Behavioural Brain Research | 1984
Elisabeth A. Murray; Mortimer Mishkin
Rhesus monkeys with ablations of either the second somatosensory cortex (SII) or of the superior parietal lobule (area 5) were tested on a battery of tactile discrimination tasks in order to help determine which of these areas might constitute part of a postulated cortico-limbic tactile processing pathway. Monkeys with ablations of SII were severely impaired on both texture and shape discrimination learning and had markedly elevated size and roughness discrimination thresholds relative to control animals. By contrast, monkeys with area 5 lesions were impaired only on roughness thresholds, and these were elevated only moderately.

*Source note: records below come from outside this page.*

(** * The relay server of the macOS remote-access web app

    A shallow embedding of the socket.io relay in [src/webapp/index.js]
    (state variables, [sendToMac], and the handlers registered inside
    [io.on('connection', ...)]), together with the one handler of the
    earlier server file [src/unnamed/part_000] that differs in fan-out.

    The JavaScript module keeps its state in top-level [let] variables and
    talks to the outside through socket.io emits and [setTimeout].  Here a
    handler is a function in a small state-and-log monad: it reads and writes
    a [State] record holding those variables and appends the emits and timer
    registrations it performs, in program order.

    Beside the relay, the file embeds the whole earlier server, the quality
    scripts of its page, and two parts of the viewer page of [index.js]:
    the [statusUpdate] listener and the command panel. *)

From stdpp Require Import base numbers option list sets gmap strings.
From Stdlib Require Import ZArith Lia Ascii.
From Stdlib Require DecimalString DecimalNat.

Local Open Scope string_scope.
Local Open Scope Z_scope.
Local Open Scope list_scope.

(** ** Values on the wire *)

(** A socket.io connection id.  socket.io draws ids as fresh non-empty
    strings, so an id is always truthy and [macUserSocketId] is falsy exactly
    when it is [null]; ids are kept abstract as naturals. *)
Definition SocketId : Type := nat.
Bind Scope nat_scope with SocketId.

(** The result of [parseInt(_, 10)]: [NaN] or an integer.  (JavaScript
    rounds integers beyond 2^53 to the nearest double and distinguishes -0;
    neither matters to the relay, which only stores and forwards the value.) *)
Inductive JsNumber : Type :=
| NaN
| Num (z : Z).

(** The object literal sent on the [statusUpdate] channel:
    [{ type, status }] or [{ type, status, count }]. *)
Record StatusUpdate : Type := {
  type : string;
  status : string;
  count : option Z
}.

Inductive Payload : Type :=
| PStr (s : string)
| PNum (n : JsNumber)
| PStatus (u : StatusUpdate).

(** ** socket.io emits *)

Inductive Target : Type :=
| ToAll                          (* io.emit(...) *)
| ToSocket (s : SocketId)        (* socket.emit(...) *)
| ToOthers (s : SocketId)        (* socket.broadcast.emit(...) *)
| ToRoom (r : option SocketId).  (* io.to(r).emit(...) *)

Record Emit : Type := {
  target : Target;
  channel : string;
  payload : Payload
}.

(** Who receives an emit, given the connected sockets.  Every socket sits in
    the room named by its own id; [io.to(null)] names a room nobody is in, so
    that emit reaches no one. *)
Definition recipients (conns : gset SocketId) (t : Target) : gset SocketId :=
  match t with
  | ToAll => conns
  | ToSocket s => {[s]} ∩ conns
  | ToOthers s => conns ∖ {[s]}
  | ToRoom (Some r) => {[r]} ∩ conns
  | ToRoom None => ∅
  end.

(** ** Server state (index.js, lines 19-29) *)

(** One entry of [messageQueue]: the object [{ event, data }]. *)
Record Msg : Type := {
  event : string;
  data : Payload
}.

Record State : Type := {
  lastClipboardContent : string;
  lastEmoji : string;
  lastWord : string;
  lastQuality : JsNumber;
  lastFrameRate : JsNumber;
  lastHtmlSource : string;
  macUserSocketId : option SocketId;
  messageQueue : list Msg
}.

Definition initialHtmlSource : string :=
  String.append "<div style="
    (String (ascii_of_nat 34)
       (String.append
          "display:flex;align-items:center;justify-content:center;height:100%;font-family:sans-serif;color:#555;"
          (String (ascii_of_nat 34) ">Waiting for HTML content...</div>"))).

Definition initial_state : State := {|
  lastClipboardContent := "Welcome to the shared clipboard!";
  lastEmoji := String (ascii_of_nat 226) (String (ascii_of_nat 140) (String (ascii_of_nat 155) EmptyString));
  lastWord := "Ready";
  lastQuality := Num 1;
  lastFrameRate := Num 16;
  lastHtmlSource := initialHtmlSource;
  macUserSocketId := None;
  messageQueue := []
|}.

Definition set_lastClipboardContent (v : string) (st : State) : State :=
  {| lastClipboardContent := v; lastEmoji := lastEmoji st; lastWord := lastWord st;
     lastQuality := lastQuality st; lastFrameRate := lastFrameRate st;
     lastHtmlSource := lastHtmlSource st; macUserSocketId := macUserSocketId st;
     messageQueue := messageQueue st |}.

Definition set_lastEmoji (v : string) (st : State) : State :=
  {| lastClipboardContent := lastClipboardContent st; lastEmoji := v; lastWord := lastWord st;
     lastQuality := lastQuality st; lastFrameRate := lastFrameRate st;
     lastHtmlSource := lastHtmlSource st; macUserSocketId := macUserSocketId st;
     messageQueue := messageQueue st |}.

Definition set_lastWord (v : string) (st : State) : State :=
  {| lastClipboardContent := lastClipboardContent st; lastEmoji := lastEmoji st; lastWord := v;
     lastQuality := lastQuality st; lastFrameRate := lastFrameRate st;
     lastHtmlSource := lastHtmlSource st; macUserSocketId := macUserSocketId st;
     messageQueue := messageQueue st |}.

Definition set_lastQuality (v : JsNumber) (st : State) : State :=
  {| lastClipboardContent := lastClipboardContent st; lastEmoji := lastEmoji st; lastWord := lastWord st;
     lastQuality := v; lastFrameRate := lastFrameRate st;
     lastHtmlSource := lastHtmlSource st; macUserSocketId := macUserSocketId st;
     messageQueue := messageQueue st |}.

Definition set_lastFrameRate (v : JsNumber) (st : State) : State :=
  {| lastClipboardContent := lastClipboardContent st; lastEmoji := lastEmoji st; lastWord := lastWord st;
     lastQuality := lastQuality st; lastFrameRate := v;
     lastHtmlSource := lastHtmlSource st; macUserSocketId := macUserSocketId st;
     messageQueue := messageQueue st |}.

Definition set_lastHtmlSource (v : string) (st : State) : State :=
  {| lastClipboardContent := lastClipboardContent st; lastEmoji := lastEmoji st; lastWord := lastWord st;
     lastQuality := lastQuality st; lastFrameRate := lastFrameRate st;
     lastHtmlSource := v; macUserSocketId := macUserSocketId st;
     messageQueue := messageQueue st |}.

Definition set_macUserSocketId (v : option SocketId) (st : State) : State :=
  {| lastClipboardContent := lastClipboardContent st; lastEmoji := lastEmoji st; lastWord := lastWord st;
     lastQuality := lastQuality st; lastFrameRate := lastFrameRate st;
     lastHtmlSource := lastHtmlSource st; macUserSocketId := v;
     messageQueue := messageQueue st |}.

Definition set_messageQueue (v : list Msg) (st : State) : State :=
  {| lastClipboardContent := lastClipboardContent st; lastEmoji := lastEmoji st; lastWord := lastWord st;
     lastQuality := lastQuality st; lastFrameRate := lastFrameRate st;
     lastHtmlSource := lastHtmlSource st; macUserSocketId := macUserSocketId st;
     messageQueue := v |}.

(** ** The handler monad *)

(** What a handler does to the outside, in program order: an emit, or
    [setTimeout(callback, delay)].  The only callback the server ever passes
    to [setTimeout] is the queue-drain closure, which captures [msg] and
    [index]; the closure is kept as that pair. *)
Inductive Effect : Type :=
| DoEmit (e : Emit)
| SetTimeout (msg : Msg) (index : nat) (delay : Z).

Definition Handler (A : Type) : Type := State → A * State * list Effect.

#[global] Instance Handler_ret : MRet Handler :=
  λ A a st, (a, st, []).

#[global] Instance Handler_bind : MBind Handler :=
  λ A B f m st,
    let '(a, st1, log1) := m st in
    let '(b, st2, log2) := f a st1 in
    (b, st2, log1 ++ log2).

(** Read a variable. *)
Definition gets {A : Type} (f : State → A) : Handler A :=
  λ st, (f st, st, []).

(** Assign a variable. *)
Definition assign (f : State → State) : Handler unit :=
  λ st, (tt, f st, []).

Definition emit (t : Target) (ch : string) (p : Payload) : Handler unit :=
  λ st, (tt, st, [DoEmit {| target := t; channel := ch; payload := p |}]).

Definition setTimeout (msg : Msg) (index : nat) (delay : Z) : Handler unit :=
  λ st, (tt, st, [SetTimeout msg index delay]).

Definition io_emit : string → Payload → Handler unit := emit ToAll.
Definition socket_emit (socket : SocketId) : string → Payload → Handler unit :=
  emit (ToSocket socket).
Definition socket_broadcast_emit (socket : SocketId) : string → Payload → Handler unit :=
  emit (ToOthers socket).
Definition io_to_emit (room : option SocketId) : string → Payload → Handler unit :=
  emit (ToRoom room).

(** [array.forEach((x, index) => ...)] over the array as it stands when the
    loop starts. *)
Fixpoint forEach_from {A : Type} (index : nat) (l : list A)
    (f : A → nat → Handler unit) : Handler unit :=
  match l with
  | [] => mret tt
  | x :: rest => f x index ;; forEach_from (S index) rest f
  end.

Definition forEach {A : Type} (l : list A) (f : A → nat → Handler unit) : Handler unit :=
  forEach_from 0 l f.

(** The state and the log a handler leaves. *)
Definition exec {A : Type} (h : Handler A) (st : State) : State * list Effect :=
  ((h st).1.2, (h st).2).

(** ** [parseInt(string, 10)] *)

(** Payload strings are sequences of 8-bit code units.  The white space that
    [parseInt] skips is, in that range: TAB, LF, VT, FF, CR, SP and NBSP. *)
Definition is_white_space (c : ascii) : bool :=
  let n := nat_of_ascii c in
  ((9 <=? n) && (n <=? 13) || (n =? 32) || (n =? 160))%nat.

Definition is_digit (c : ascii) : bool :=
  let n := nat_of_ascii c in
  ((48 <=? n) && (n <=? 57))%nat.

Definition digit_value (c : ascii) : Z :=
  Z.of_nat (nat_of_ascii c) - 48.

Fixpoint skip_white_space (s : string) : string :=
  match s with
  | String c rest => if is_white_space c then skip_white_space rest else s
  | EmptyString => s
  end.

(** The longest prefix of decimal digits, read as a number onto [acc];
    [None] when that prefix is empty. *)
Fixpoint read_digits (s : string) (acc : option Z) : option Z :=
  match s with
  | String c rest =>
      if is_digit c
      then read_digits rest (Some (10 * default 0 acc + digit_value c))
      else acc
  | EmptyString => acc
  end.

Definition parseInt (input : string) : JsNumber :=
  let s := skip_white_space input in
  let '(sign, s) :=
    match s with
    | String "-"%char rest => (-1, rest)
    | String "+"%char rest => (1, rest)
    | _ => (1, s)
    end in
  match read_digits s None with
  | Some n => Num (sign * n)
  | None => NaN
  end.
(** * ML Workshop backend (ML_model/backend/app.py)

    A shallow embedding of the Flask service: the process-wide globals
    [model_metadata] and [ml_model], the [MLModel] class, the start-up
    routine [initialize_app] and the request handlers.

    The service talks to the outside world through libraries (pandas, json,
    numpy.random, the file system, the clock, scikit-learn).  What these
    return is not decided by the service, so it is supplied by an
    environment record [Env]; what the service does with the answers is
    modelled step by step in a state-and-exception monad over [Sys]. *)

From Stdlib Require Import Ascii String QArith Lqa.
From stdpp Require Import gmap strings list fin_maps pretty.

Local Open Scope string_scope.

(** ** Python strings *)

Module PyStr.

(** [str.lower] on the ASCII range; other characters are left alone. *)
Definition lower_ascii (c : Ascii.ascii) : Ascii.ascii :=
  let n := Ascii.nat_of_ascii c in
  if (65 <=? n)%nat && (n <=? 90)%nat then Ascii.ascii_of_nat (n + 32) else c.

Fixpoint lower (s : string) : string :=
  match s with
  | EmptyString => EmptyString
  | String c r => String (lower_ascii c) (lower r)
  end.

(** [s.endswith(suffix)] *)
Definition endswith (s suffix : string) : bool :=
  let n := String.length s in
  let m := String.length suffix in
  if (m <=? n)%nat then String.eqb (String.substring (n - m) m s) suffix else false.

(** [s.startswith(prefix)] *)
Definition startswith (s pre : string) : bool := String.prefix pre s.

(** [str(n)] for a non-negative integer. *)
Definition of_nat (n : nat) : string := pretty n.

(** Zero-padded decimal field of [strftime] and [isoformat]. *)
Fixpoint zeros (k : nat) : string :=
  match k with
  | O => EmptyString
  | S k' => "0" +:+ zeros k'
  end.

Definition zfill (width n : nat) : string :=
  let d := of_nat n in
  zeros (width - String.length d) +:+ d.

End PyStr.

(** ** datetime *)

Record datetime := {
  year : nat; month : nat; day : nat;
  hour : nat; minute : nat; second : nat;
  microsecond : nat
}.
(** * Battery storage sizing: the linear programme built by [ScenarioManager]

    A shallow embedding of [src/battery/models.py] and of the two result
    readers of [src/battery/results_analysis.py], with the properties of the
    design document proved (or refuted) on it.

    Modelling conventions.
    - The cells of a pandas table, and the capacities they are multiplied
      by, are binary64 numbers: the primitive [float], with the IEEE 754
      operations, infinities and NaN.
    - A number inside a [pulp] expression is a [num]: an exact rational, or
      [NaN] for a float that is not finite.  The rounding of pulp's own
      arithmetic is not represented; arithmetic with [NaN] yields [NaN] and
      no comparison with [NaN] holds.
    - A [pd.Series] carries pandas' default integer index [0 .. n-1] and is
      the list of its values; a [pd.DataFrame] is its index length and the
      ordered list of its named columns.
    - A Python exception is a value of [PyExc]; a function that may raise
      returns a [Result].  Methods of [ScenarioManager] mutate [self], so they
      are state transformers that keep the (possibly half-updated) object
      when they raise.
    - The parts of [pulp] that the manager calls ([LpVariable],
      [LpAffineExpression], [LpConstraint], [LpProblem]) are modelled as far
      as they are used; the solver behind [LpProblem.solve] is an external
      collaborator whose outcome is an input of [solve]. *)

From Stdlib Require Import QArith Lqa Ascii String Floats.
From stdpp Require Import gmap strings list pretty.

Open Scope string_scope.
Open Scope list_scope.
(** X7: whatever the cache, Redis and the providers do, a lookup route
    answers with status 200, 400 or 500, the resolve route also with 404;
    the answer with status 500 is always
    [{error: "Internal server error", requestId, timestamp}], so no text
    of a provider error, and none of the records route's own
    "ENS resolver not found", reaches the client. *)
Theorem lookup_routes_status_codes (param : string) (s : State)
    (requestId : string) (now : Z) :
  (let r := respond (snd (run (resolveRoute param) s)) requestId now in
   status r = 200 \/ status r = 400 \/ status r = 404 \/
   r = internalServerError requestId now) /\
  (let r := respond (snd (run (reverseRoute param) s)) requestId now in
   status r = 200 \/ status r = 400 \/ r = internalServerError requestId now) /\
  (let r := respond (snd (run (avatarRoute param) s)) requestId now in
   status r = 200 \/ status r = 400 \/ r = internalServerError requestId now) /\
  (let r := respond (snd (run (recordsRoute param) s)) requestId now in
   status r = 200 \/ status r = 400 \/ r = internalServerError requestId now).
Proof.
  split_and!.
  - pose proof (post_run _ _ (outcome_resolveRoute param) s) as H.
    apply (respond_routeOutcome _ _ _ requestId now) in H. cbn zeta in *. tauto.
  - pose proof (post_run _ _ (outcome_reverseRoute param) s) as H.
    apply (respond_routeOutcome _ _ _ requestId now) in H. cbn zeta in *.
    destruct H as [?|[?|[[? _]|?]]]; auto; done.
  - pose proof (post_run _ _ (outcome_avatarRoute param) s) as H.
    apply (respond_routeOutcome _ _ _ requestId now) in H. cbn zeta in *.
    destruct H as [?|[?|[[? _]|?]]]; auto; done.
  - pose proof (post_run _ _ (outcome_recordsRoute param) s) as H.
    apply (respond_routeOutcome _ _ _ requestId now) in H. cbn zeta in *.
    destruct H as [?|[?|[[? _]|?]]]; auto; done.
Qed.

Although more severe tactile deficits following lesions of area 5 have been reported previously, they were found in the present study only when the area 5 removals were extended slightly rostrally, in a third operated group, to include the posteromedial part of the hand representation of area 2. These results are consistent with the suggestion that SII, but not area 5, is a critical station in a tactile processing pathway that proceeds from the primary somatosensory cortex (SI) to the limbic structures of the temporal lobe through links in SII and the insular cortex.